Here’s the revers side of the copper piece.

Most sealants will dull bright patina colors (we used Renaissance Wax and you can see the results at the end of the blog).

We determined that the brass disks must have a coating of some sort on one of their sides because we consistently got one side that took to the patina and one side that seemed resistant (which reminds me that, along with clearning your piece prior to patination, sometimes light sanding is in order also).


Test 3

1 cup of hot coffee
1 measure of LOS

We both loved the rich brown colors achieve by test 3. The pieces had an aged vintage bronze tone (except for the brass piece that I think had a coating on it).

We then moved to the garage for the tests that involved the chemicals we had purchased.


Test 4 
(supposed to create apple greens)


A straight LOS/water combination to get a medium brown tone on the pieces first.

Then the pieces were heated to 200 degrees F in a klin.

Test 4 (additional phase A)

Then they were dunked into a mixture of:
236 ml hot, distilled water
1 tablespoon cupric nitrate

It was supposed to create a light green patina, but we didn’t see much effect.

So we decided to heat (Blazer micro-torch) the copper piece and re-dunk it in the test solution. 

The torch removed most of the Sharpie resist and concentrated one dot of it on each place where it had been (which couldn’t be removed with alcohol).

We continued heating the copper piece and redunking but never achieved a green patina.  

The bronze spiral didn’t seem to be having any effect from the solution so we left it in for a total of 8 minutes. When we removed it, there was a coating on it that easily flaked off when touched.

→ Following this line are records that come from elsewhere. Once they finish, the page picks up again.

Lemma assemble_del s dn f :
  del_inv s dn -> (exists slot, body !! slot = Some f) ->
  (len dn + 1 < Z.of_nat (size body) ->
   exists s', assemble MsgMaxLength s f = Ok (Some (ECodec Continue), s') /\ del_inv s' (f :: dn)) /\
  (Z.of_nat (size body) <= len dn + 1 -> (forall slot g, body !! slot = Some g -> g ∈ f :: dn) ->
   exists s', assemble MsgMaxLength s f = Ok (None, s') /\ del_fin s' (f :: dn)).
Proof.
  intros [(msg & Hm & Ht & HB & HE & HN & HD) Hfr] [slot Hslot].
  destruct (Hfr slot f Hslot) as (y & Hy & Hp & He & HR). pose proof (count_ok f) as Hc.
  set (msg1 := set_DelNum (set_FragDone msg (len dn + 1)) (wrap64 (total_deleted (f :: dn)))).
  set (s1 := put_frag (put_msg (put_msg s m (set_FragDone msg (len dn + 1))) m msg1) f (set_fdone y)).
  assert (assemble MsgMaxLength s f =
    if len dn + 1 <? Z.of_nat (size body) then Ok (Some (ECodec Continue), s1)
    else Ok (None, put_msg s1 m (set_answer msg1 (58 :: Itoa (m_DelNum msg1) ++ crlf) []))) as ->.
  { unfold assemble. rewrite (get_frag_Ok _ _ _ Hy), res_bind_Ok, HR.
    replace (MsgMaxLength <? _) with false by (pose proof (fits f); lia).
    rewrite (put_frag_id _ _ _ Hy), Hp. cbn [deref]. rewrite res_bind_Ok.
    rewrite (get_msg_Ok _ _ _ Hm), res_bind_Ok, He, Ht, HN. change (len [] <? 1) with true. cbn match.
    unfold Del. rewrite (get_frag_Ok (put_msg s m _) f y) by done.
    rewrite res_bind_Ok, HR, int_body, res_bind_Ok, parseLen_Itoa, Hp by lia. cbn [deref fst].
    rewrite res_bind_Ok, get_put_msg, res_bind_Ok. cbn [set_FragDone set_DelNum m_DelNum m_FragDoneNumber m_Body m_Error].
    replace (wrap64 (m_DelNum msg + count f)) with (wrap64 (total_deleted (f :: dn))).
    2:{ rewrite HD, wrap64_add_l. simpl. f_equal. lia. }
    rewrite HB. fold msg1 s1. destruct (len dn + 1 <? _); rewrite res_bind_Ok.
    - unfold s1. rewrite get_put_frag, res_bind_Ok. simpl. by rewrite He.
    - rewrite (get_frag_Ok _ f (set_fdone y)) by (apply lookup_insert_eq). rewrite res_bind_Ok. simpl.
      by rewrite He, HE. }
  split.
  - intros Hlt. replace (len dn + 1 <? Z.of_nat (size body)) with true by lia.
    eexists. split; [done|]. split.
    + exists msg1. cbn [msgs put_frag with_frags s1 put_msg with_msgs]. rewrite lookup_insert_eq.
      rewrite len_cons. split_and!; try done. simpl. lia.
    + intros slot' g Hg. destruct (Hfr slot' g Hg) as (z & Hz & ? & ? & ?). cbn [frags put_frag with_frags s1].
      destruct (decide (g = f)) as [->|]; [|by rewrite lookup_insert_ne by done; eauto].
      rewrite lookup_insert_eq. eexists. split; [done|]. simplify_eq. done.
  - intros Hge _. replace (len dn + 1 <? Z.of_nat (size body)) with false by lia.
    eexists. split; [done|]. eexists. split; [apply lookup_insert_eq|]. done.
Qed.
(** C24: whatever the order of [Get], [Release], [Close] and [SetIsSlave] calls,
    and whatever dialling returns or connections do in between, a pool behaves
    as the list of its connections from least to most recently used: [Get]
    dials below [maxActive], otherwise drops closed connections and rotates the
    first open one, and dials when none is left; a release closes each
    connection once and empties the list.  The linked list never follows a nil
    pointer and its length never exceeds [maxActive] (or one). *)
Theorem pool_refines_list (env : S -> S) addr passwd max slave os s :
  res_rel (fun x y => agree x y /\ ActiveCount x.1.2 = len (a_conns y.1.2) /\
                      ActiveCount x.1.2 <= Z.max 1 max)
    (pool_run env (newPool addr passwd max slave) s os)
    (spec_run env (mkApool [] addr max slave false) s os).
Proof.
  pose proof (pool_run_refines env os (newPool addr passwd max slave) (mkApool [] addr max slave false) s) as Hr.
  pose proof (spec_run_within env os (mkApool [] addr max slave false) s) as Hw.
  destruct (pool_run _ _ _ _) as [[[rs p] s1]| |], (spec_run _ _ _ _) as [[[rs' a] s2]| |]; simpl in *;
    try (apply Hr; split_and!; [apply conns_newPool|done..]).
  assert (agree (rs, p, s1) (rs', a, s2)) as Hag by (apply Hr; split_and!; [apply conns_newPool|done..]).
  split; [done|]. destruct Hag as (_ & (Hc & _) & _). simpl in Hc.
  unfold ActiveCount. rewrite (conns_count _ _ Hc). split; [done|].
  destruct (Hw _ _ _ ltac:(unfold within; simpl; rewrite len_nil; lia) eq_refl) as [Hb Hm].
  unfold within in Hb. simpl in *. by rewrite Hm in Hb.
Qed.

(** ** Fairness *)

Lemma gets_rotate p cs1 cs2 s :
  conns p (cs1 ++ cs2) -> p_closed p = false -> p_maxActive p <= len (cs1 ++ cs2) ->
  Forall (fun c => IsOpened s c = true) (cs1 ++ cs2) ->
  exists p', pool_run id p s (repeat OGet (length cs1)) = Ok (Some <$> cs1, p', s) /\
    conns p' (cs2 ++ cs1) /\ same_config p p'.
Proof.
  revert p cs2. induction cs1 as [|c cs1 IH]; intros p cs2 Hc Hcl Hm Ho.
  { exists p. rewrite app_nil_r. done. }
  cbn [length repeat pool_run pool_step fmap list_fmap]. unfold Get at 1. change (id s) with s.
  rewrite Hcl, (conns_count _ _ Hc). replace (len ((c :: cs1) ++ cs2) <? p_maxActive p) with false by lia.
  destruct (Get_loop_spec (Datatypes.S (Z.to_nat (len ((c :: cs1) ++ cs2)))) p _ s Hc)
    as (p' & -> & Hc' & Hsame); [unfold len; lia|]. rewrite res_bind_Ok.
  inversion Ho as [|? ? Hopen Ho']; subst. simpl in Hc'. simpl rotate. rewrite Hopen in *. simpl in *.
  rewrite <- app_assoc in Hc'. pose proof Hsame as (H1 & H2 & H3 & H4).
  destruct (IH p' (cs2 ++ [c])) as (p2 & -> & Hc2 & Hs2).
  - done.
  - by rewrite H4.
  - rewrite H2. etrans; [exact Hm|]. unfold len. rewrite !length_app. simpl. rewrite length_app. lia.
  - rewrite app_assoc. apply Forall_app. split; [done|by repeat constructor].
  - exists p2. rewrite res_bind_Ok. split; [done|]. rewrite <- app_assoc in Hc2. split; [done|].
    destruct Hs2 as (? & ? & ? & ?). split_and!; congruence.
Qed.
End refinement.
Lemma parse_line_print c n :
  node_ok n -> reachable c n ->
  parse_line redisInfo c (Join (columns n) (str " ")) = Ok (Some (versioned c n)).
Proof.
  intros Hn Hreach. unfold parse_line. change (str " ") with [32]. rewrite Split_Join; [|done|].
  2:{ eapply Forall_impl; [by apply columns_ok|]. by intros x [? _]. }
  replace (len (columns n) <? 8) with false.
  2:{ unfold columns. rewrite len_app, !len_cons, len_nil.
      pose proof (len_nonneg (map slot_column (n_Slots n))). lia. }
  destruct (columns_index n) as (_ & _ & -> & _ & _ & _ & _ & ->). rewrite !res_bind_Ok.
  pose proof Hn as [_ _ _ _ (_ & Hno & Hm & Hs) _ _ _ _ _ _].
  apply Forall_cons in Hno as [-> Hno]. apply Forall_cons in Hno as [-> Hno].
  apply Forall_cons in Hno as [-> _]. cbn [orb].
  change (Contains (str "connected") (str "disconnected")) with false.
  replace (negb _ && negb _) with false.
  2:{ rewrite Hm. unfold is_role. destruct (n_Role n); [done|]. by rewrite Hs. }
  rewrite newClusterNode_print by done. rewrite res_bind_Ok. unfold versioned.
  destruct Hreach as [Hk|(i & Hi & Hslave)].
  - by destruct (hm_Get (ServerMap c) (n_Addr n)).
  - destruct (hm_Get (ServerMap c) (n_Addr n)) as [m|]; [done|]. rewrite Hi.
    destruct (n_Role n) eqn:Er; simpl; [done|]. destruct Hslave as [-> ->]; [done|]. done.
Qed.

Lemma parse_lines_print c ns :
  Forall node_ok ns -> Forall (reachable c) ns ->
  parse_lines redisInfo c (map (fun n => Join (columns n) (str " ")) ns) = Ok (map (versioned c) ns).
Proof.
  intros Hn Hr. induction ns as [|n ns IH]; [done|]. cbn [map parse_lines].
  apply Forall_cons in Hn as [Hn Hns]. apply Forall_cons in Hr as [Hr Hrs].
  by rewrite parse_line_print, IH by done.
Qed.

Lemma Join_no_lf cols : Forall column_ok cols -> 10 ∉ Join cols (str " ").
Proof.
  intros Hc. induction Hc as [|x cols [_ Hx] Hc IH]; [set_solver|].
  destruct cols as [|y cols]; [done|]. cbn [Join] in *. rewrite !elem_of_app.
  intros [?|[Hin|?]]; [done| |done]. revert Hin. not_in.
Qed.

(** The reply to CLUSTER NODES for any list of at least three healthy nodes,
    printed the way Redis prints it, is parsed back to exactly these nodes in
    order, with every field (address, ports, role, master, epochs and slot
    ranges); only the version of nodes new to the proxy is filled in from
    INFO. *)
Lemma parse_print c ns (H3 : 3 <= len ns) (Hok : Forall node_ok ns) (Hr : Forall (reachable c) ns) :
  parse redisInfo c (print_nodes ns) = Ok (inl (map (versioned c) ns)).
Proof.
  unfold parse, print_nodes. rewrite Split_Join.
  - rewrite parse_lines_print, res_bind_Ok by done.
    by replace (len (map (versioned c) ns) <? 3) with false by (unfold len in *; rewrite length_map; lia).
  - by destruct ns.
  - apply Forall_map. eapply Forall_impl; [exact Hok|]. intros n Hn. by apply Join_no_lf, columns_ok.
Qed.
End topology.

(** ** From nodes to the slot table *)

Definition in_range (i : Z) (s : Slots) : bool := (Start s <=? i) && (i <=? End_ s).
Definition covers (i : Z) (n : ClusterNode) : bool := existsb (in_range i) (n_Slots n).

Lemma set_range_spec k m sr i rs :
  len sr = 16384 -> 0 <= i -> m = Z.of_nat k -> i + m <= 16384 ->
  exists sr', set_range k sr i rs = Ok sr' /\ len sr' = 16384 /\
    forall j, 0 <= j < 16384 ->
      sr' !! Z.to_nat j = if (i <=? j) && (j <? i + m) then Some (Some rs) else sr !! Z.to_nat j.
Proof.
  revert m sr i. induction k as [|k IH]; intros m sr i Hl Hi Hm Hk.
  { exists sr. split_and!; [done..|]. intros j Hj. subst m. rewrite Z.add_0_r. by case_if. }
  cbn [set_range]. unfold slots_Set, set_index.
  replace ((0 <=? i) && (i <? len sr)) with true by lia. rewrite res_bind_Ok.
  destruct (IH (m - 1) (<[Z.to_nat i := Some rs]> sr) (i + 1)) as (sr' & Hs & Hl' & Hv);
    [unfold len in *; by rewrite length_insert|lia..|].
  exists sr'. split_and!; [done..|]. intros j Hj. rewrite Hv by done.
  destruct (decide (j = i)) as [->|Hne].
  - assert (0 < m) by lia. clear Hm. case_if. case_if. apply list_lookup_insert_eq. unfold len in *. lia.
  - clear Hm. rewrite list_lookup_insert_ne by lia. case_if; case_if; done.
Qed.

Lemma set_ranges_spec l sr rs :
  len sr = 16384 -> Forall slot_ok l ->
  exists sr', set_ranges sr l rs = Ok sr' /\ len sr' = 16384 /\
    forall j, 0 <= j < 16384 ->
      sr' !! Z.to_nat j = if existsb (in_range j) l then Some (Some rs) else sr !! Z.to_nat j.
Proof.
  intros Hl Hs. revert sr Hl. induction Hs as [|s l [Ha Hb] Hs IH]; intros sr Hl.
  { exists sr. by split_and!. }
  simpl. destruct (set_range_spec (Z.to_nat (End_ s - Start s + 1)) (Z.max 0 (End_ s - Start s + 1)) sr (Start s) rs)
    as (sr1 & -> & Hl1 & Hv1); [done|lia..|]. rewrite res_bind_Ok.
  destruct (IH sr1 Hl1) as (sr2 & -> & Hl2 & Hv2). exists sr2. split_and!; [done..|].
  intros j Hj. rewrite Hv2, Hv1 by done. unfold in_range at 2.
  replace ((Start s <=? j) && (j <? Start s + Z.max 0 (End_ s - Start s + 1)))
    with ((Start s <=? j) && (j <=? End_ s)) by lia.
  destruct (existsb _ l); [by rewrite orb_true_r|]. by rewrite orb_false_r.
Qed.

(** The replica set that gets a slot: the last one that lists it. *)
Fixpoint owner (rss : list replicaset) (i : Z) (acc : option replicaset) : option replicaset :=
  match rss with
  | [] => acc
  | rs :: rss => owner rss i (if covers i (rs_Master rs) then Some rs else acc)
  end.

Lemma set_replicasets_spec rss sr :
  len sr = 16384 -> Forall (fun rs => Forall slot_ok (n_Slots (rs_Master rs))) rss ->
  exists sr', set_replicasets sr rss = Ok sr' /\ len sr' = 16384 /\
    forall j, 0 <= j < 16384 -> sr' !! Z.to_nat j = (fun x => owner rss j x) <$> sr !! Z.to_nat j.
Proof.
  intros Hl Hs. revert sr Hl. induction Hs as [|rs rss Hrs Hs IH]; intros sr Hl.
  { exists sr. split_and!; [done..|]. intros j Hj. by destruct (sr !! Z.to_nat j). }
  simpl. destruct (set_ranges_spec (n_Slots (rs_Master rs)) sr rs) as (sr1 & -> & Hl1 & Hv1); [done..|].
  rewrite res_bind_Ok. destruct (IH sr1 Hl1) as (sr2 & -> & Hl2 & Hv2). exists sr2. split_and!; [done..|].
  intros j Hj. rewrite Hv2, Hv1 by done. unfold covers.
  destruct (existsb _ _); [|done]. destruct (lookup_lt_is_Some_2 sr (Z.to_nat j)) as [x ->]; [|done].
  unfold len in *. lia.
Qed.

(** The slaves that name [m] as their master. *)
Definition slaves_of (ns : list ClusterNode) (m : ClusterNode) : list ClusterNode :=
  List.filter (fun n => bool_decide (n_Name m = n_MasterId n)) (List.filter (is_role Slave) ns).
Definition masters (ns : list ClusterNode) : list ClusterNode := List.filter (is_role Master) ns.

Lemma attach_map ms (g : ClusterNode -> list ClusterNode) n :
  NoDup (n_Name <$> ms) ->
  attach (map (fun m => mkReplicaset m (g m)) ms) n =
  map (fun m => mkReplicaset m (g m ++ if bool_decide (n_Name m = n_MasterId n) then [n] else [])) ms.
Proof.
  induction ms as [|m ms IH]; [done|]. cbn [map attach fmap list_fmap rs_Master rs_Slaves].
  intros [Hm Hnd]%NoDup_cons. destruct (bool_decide (n_Name m = n_MasterId n)) eqn:E.
  - f_equal. apply bool_decide_eq_true in E. apply map_ext_in. intros m' Hm'.
    rewrite bool_decide_eq_false_2; [by rewrite app_nil_r|]. rewrite <- E. intros Heq. apply Hm.
    rewrite <- Heq. by apply list_elem_of_fmap_2, list_elem_of_In.
  - rewrite app_nil_r. f_equal. by apply IH.
Qed.

Lemma fold_attach ms ss (g : ClusterNode -> list ClusterNode) :
  NoDup (n_Name <$> ms) ->
  fold_left attach ss (map (fun m => mkReplicaset m (g m)) ms) =
  map (fun m => mkReplicaset m (g m ++ List.filter (fun n => bool_decide (n_Name m = n_MasterId n)) ss)) ms.
Proof.
  intros Hnd. revert g. induction ss as [|n ss IH]; intros g; simpl.
  { apply map_ext. intros m. by rewrite app_nil_r. }
  rewrite attach_map, IH by done. apply map_ext. intros m. rewrite <- app_assoc.
  by destruct (bool_decide _).
Qed.

Lemma owner_find ms (g : ClusterNode -> replicaset) i acc :
  (forall m, rs_Master (g m) = m) -> (forall m1 m2, m1 ∈ ms -> m2 ∈ ms -> covers i m1 = true -> covers i m2 = true -> m1 = m2) ->
  owner (map g ms) i acc = match List.find (covers i) ms with Some m => Some (g m) | None => acc end.
Proof.
  intros Hg. revert acc. induction ms as [|m ms IH]; intros acc Hd; [done|]. simpl. rewrite Hg, IH.
  2:{ intros m1 m2 ? ?. apply Hd; set_solver. }
  destruct (covers i m) eqn:E; [|done].
  destruct (List.find (covers i) ms) as [m'|] eqn:Ef; [|done].
  apply find_some in Ef as [Hin Hc]. f_equal. f_equal. apply Hd; [|set_solver|done|done].
  apply elem_of_cons. right. by apply list_elem_of_In.
Qed.

(** Nodes of one cluster: distinct master names, slots within the table, and at
    most one master per slot. *)
Record cluster_ok (ns : list ClusterNode) : Prop := {
  co_names : NoDup (n_Name <$> masters ns);
  co_slots : Forall (fun n => Forall slot_ok (n_Slots n)) ns;
  co_disjoint : forall i m1 m2, m1 ∈ masters ns -> m2 ∈ masters ns ->
    covers i m1 = true -> covers i m2 = true -> m1 = m2;
}.

(** The slot table a list of nodes describes. *)
Definition served_by (ns : list ClusterNode) (i : Z) : option replicaset :=
  (fun m => mkReplicaset m (slaves_of ns m)) <$> List.find (covers i) (masters ns).

Lemma loadSlots_spec `{HashMap ClusterNode} (c : ClusterNodes) ns sr :
  cluster_ok ns ->
  exists sr', loadSlots sr (Replicasets (setReplicaset c ns)) = Ok sr' /\ len sr' = 16384 /\
    forall i, 0 <= i < 16384 -> slots_Get sr' i = Ok (served_by ns i).
Proof.
  intros [Hn Hs Hd]. unfold loadSlots, setReplicaset. cbn [Replicasets].
  rewrite (fold_attach (masters ns) _ (fun _ => [])) by done. unfold slots_Reset.
  set (g := fun m => mkReplicaset m ([] ++ _)).
  destruct (set_replicasets_spec (map g (masters ns)) (replicate (Z.to_nat RedisClusterSlots) None))
    as (sr' & -> & Hl & Hv).
  - unfold len. by rewrite length_replicate.
  - apply Forall_map. unfold masters. rewrite Forall_forall in *. intros m Hm. apply Hs.
    by apply list_elem_of_In, filter_In, proj1, list_elem_of_In in Hm.
  - exists sr'. split_and!; [done..|]. intros i Hi. unfold slots_Get.
    apply index_Ok; [lia|]. rewrite Hv by done.
    rewrite lookup_replicate_2 by (unfold RedisClusterSlots; lia). simpl.
    rewrite (owner_find (masters ns) g) by (done || apply Hd). unfold served_by.
    by destruct (List.find _ _).
Qed.

(** ** From the reply to the tables *)

Section update.
Context `{HashMap ClusterNode} (redisInfo : bytes -> Info + error).
Implicit Types c : ClusterNodes.

Lemma fold_Del_view (l : list (bytes * ClusterNode)) (m : hmap) k :
  hm_view (fold_left (fun m kv => hm_Del m kv.1) l m) !! k =
  if bool_decide (k ∈ l.*1) then None else hm_view m !! k.
Proof.
  revert m. induction l as [|[k' v] l IH]; intros m; simpl; [done|]. rewrite IH, hm_Del_view.
  destruct (decide (k = k')) as [->|Hne].
  - rewrite lookup_delete_eq. repeat case_bool_decide; set_solver.
  - rewrite lookup_delete_ne by done. repeat case_bool_decide; set_solver.
Qed.

Lemma fold_Insert_view (ns : list ClusterNode) (m : hmap) k :
  hm_view (fold_left (fun m n => hm_Insert m (n_Addr n) n) ns m) !! k =
  match hm_view m !! k with
  | Some v => Some v
  | None => List.find (fun n => bool_decide (n_Addr n = k)) ns
  end.
Proof.
  revert m. induction ns as [|n ns IH]; intros m; simpl; [by destruct (_ !! k)|].
  rewrite IH, hm_Insert_view. destruct (decide (n_Addr n = k)) as [<-|Hne].
  - rewrite bool_decide_eq_true_2 by done.
    destruct (hm_view m !! n_Addr n) as [v|] eqn:E; [by rewrite E|by rewrite lookup_insert_eq].
  - rewrite bool_decide_eq_false_2 by done.
    destruct (hm_view m !! n_Addr n) as [v|] eqn:E; [done|by rewrite lookup_insert_ne].
Qed.

(** After [setServer] the map holds exactly the new nodes. *)
Lemma setServer_spec c ns a :
  hm_Get (ServerMap (setServer c ns)) a = List.find (fun n => bool_decide (n_Addr n = a)) ns.
Proof.
  unfold setServer. cbn [ServerMap]. rewrite hm_Get_view, fold_Insert_view, fold_Del_view.
  destruct (bool_decide (a ∈ (hm_Iter (ServerMap c)).*1)) eqn:E; [done|].
  destruct (hm_view (ServerMap c) !! a) as [v|] eqn:Ev; [|done].
  apply bool_decide_eq_false in E. destruct E. apply list_elem_of_fmap. exists (a, v). split; [done|].
  rewrite hm_Iter_perm. by apply elem_of_map_to_list.
Qed.

Lemma versioned_fields c n :
  n_Name (versioned redisInfo c n) = n_Name n /\ n_Role (versioned redisInfo c n) = n_Role n /\
  n_Slots (versioned redisInfo c n) = n_Slots n.
Proof. unfold versioned. destruct (hm_Get _ _); [done|]. by destruct (redisInfo _). Qed.

Lemma filter_map {A B} (f : B -> bool) (g : A -> B) l :
  List.filter f (map g l) = map g (List.filter (fun x => f (g x)) l).
Proof. induction l as [|x l IH]; [done|]. simpl. rewrite IH. by destruct (f (g x)). Qed.

Lemma cluster_ok_versioned c ns : cluster_ok ns -> cluster_ok (map (versioned redisInfo c) ns).
Proof.
  intros [Hn Hs Hd].
  assert (masters (map (versioned redisInfo c) ns) = map (versioned redisInfo c) (masters ns)) as Hm.
  { unfold masters. rewrite filter_map. f_equal. apply filter_ext. intros n. unfold is_role.
    by destruct (versioned_fields c n) as (_ & -> & _). }
  assert (forall i n, covers i (versioned redisInfo c n) = covers i n) as Hc.
  { intros i n. unfold covers. by destruct (versioned_fields c n) as (_ & _ & ->). }
  split.
  - rewrite Hm. change (map ?f ?l) with (f <$> l). rewrite <- list_fmap_compose.
    rewrite (list_fmap_ext _ n_Name); [done|]. intros j n _. apply versioned_fields.
  - apply Forall_map. eapply Forall_impl; [exact Hs|]. intros n. by destruct (versioned_fields c n) as (_ & _ & ->).
  - rewrite Hm. intros i m1 m2 (x1 & -> & H1)%list_elem_of_fmap (x2 & -> & H2)%list_elem_of_fmap.
    rewrite !Hc. intros. f_equal. eauto.
Qed.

We did notice two small spots on the bronze spiral that looked like the green/blue of naturally weathered copper and bronze.  We concluded that even though our directions stated "dunking" rather than "prolonged saturation, an overnight soak might be advisable if we wanted to achieve the promised colors.

The only effect to the brass disk in test 4 was that it removed the original LOS patina we’d put on it.

So then we moved to additoinal phase B of test 4…

Additional Phase B of Test 4

A second bowl with:
236 ml of hot, distilled water
1 teaspoon of Ferric Nitrate

The results were not dramatic, but were interesting enough to try with variations in the future.

Test 5
(supposed to create blue)

236 ml hot, distilled water
50 grams Ammonium Chloride
4 grams LOS

Since we weren’t using LOS in solid form, we just guessed at the amount of LOS needed.

The black coating on the bronze spiraled wire flaked off when rubbed gently, but underneath the flakes was an amazing vintage bronze tone that we both fell immediately in love with.

Instead of dunking the brass disk into the solution, we brushed some of the solution onto it and let it sit. The other two pieces (the copper and bronze) were dunked.

The piece where we brushed the solution on and left it does seem to have created a nice patina. We just needed to be patient.

We decided that if the solutions were left on the pieces for a much longer period of time they would probably have a richer patina. So then we painted some of the solution on the copper and bronze pieces too (the two pieces that had previously only been dunked).

Test 6

A bed of salt and ammonia
A closed container
A way to suspend your piece(s) in the fumes of the mixture

We used regular rock salt (available in grocery or drug stores) mixed with the same lemon-scented ammonia from before. Equal-ish parts.

We then taped a piece of thread across the top opening, placed our pieces on the thread, and closed the lid.

Some say you get a nice patina after 15 minutes, but we checked the results and decided they were pretty faint so we went back to lunch and left the fumes to do more work.

After 45 minutes, the results were more noticeable. Here we’ve lifted the copper piece up so you can see the patina on the back of it. Notice the wild shades of green and yellow on the bronze spiral holding the copper piece.

So that's it for now.

We both found it interesting that some of the patinas we had the most success with were the “kitchen ingredients” solutions, rather than the specially purchased chemicals. We also discussed that within each recipe there is still room for experimenting by altering things such as dunking time, temperature of liquids, the application of torch, etc.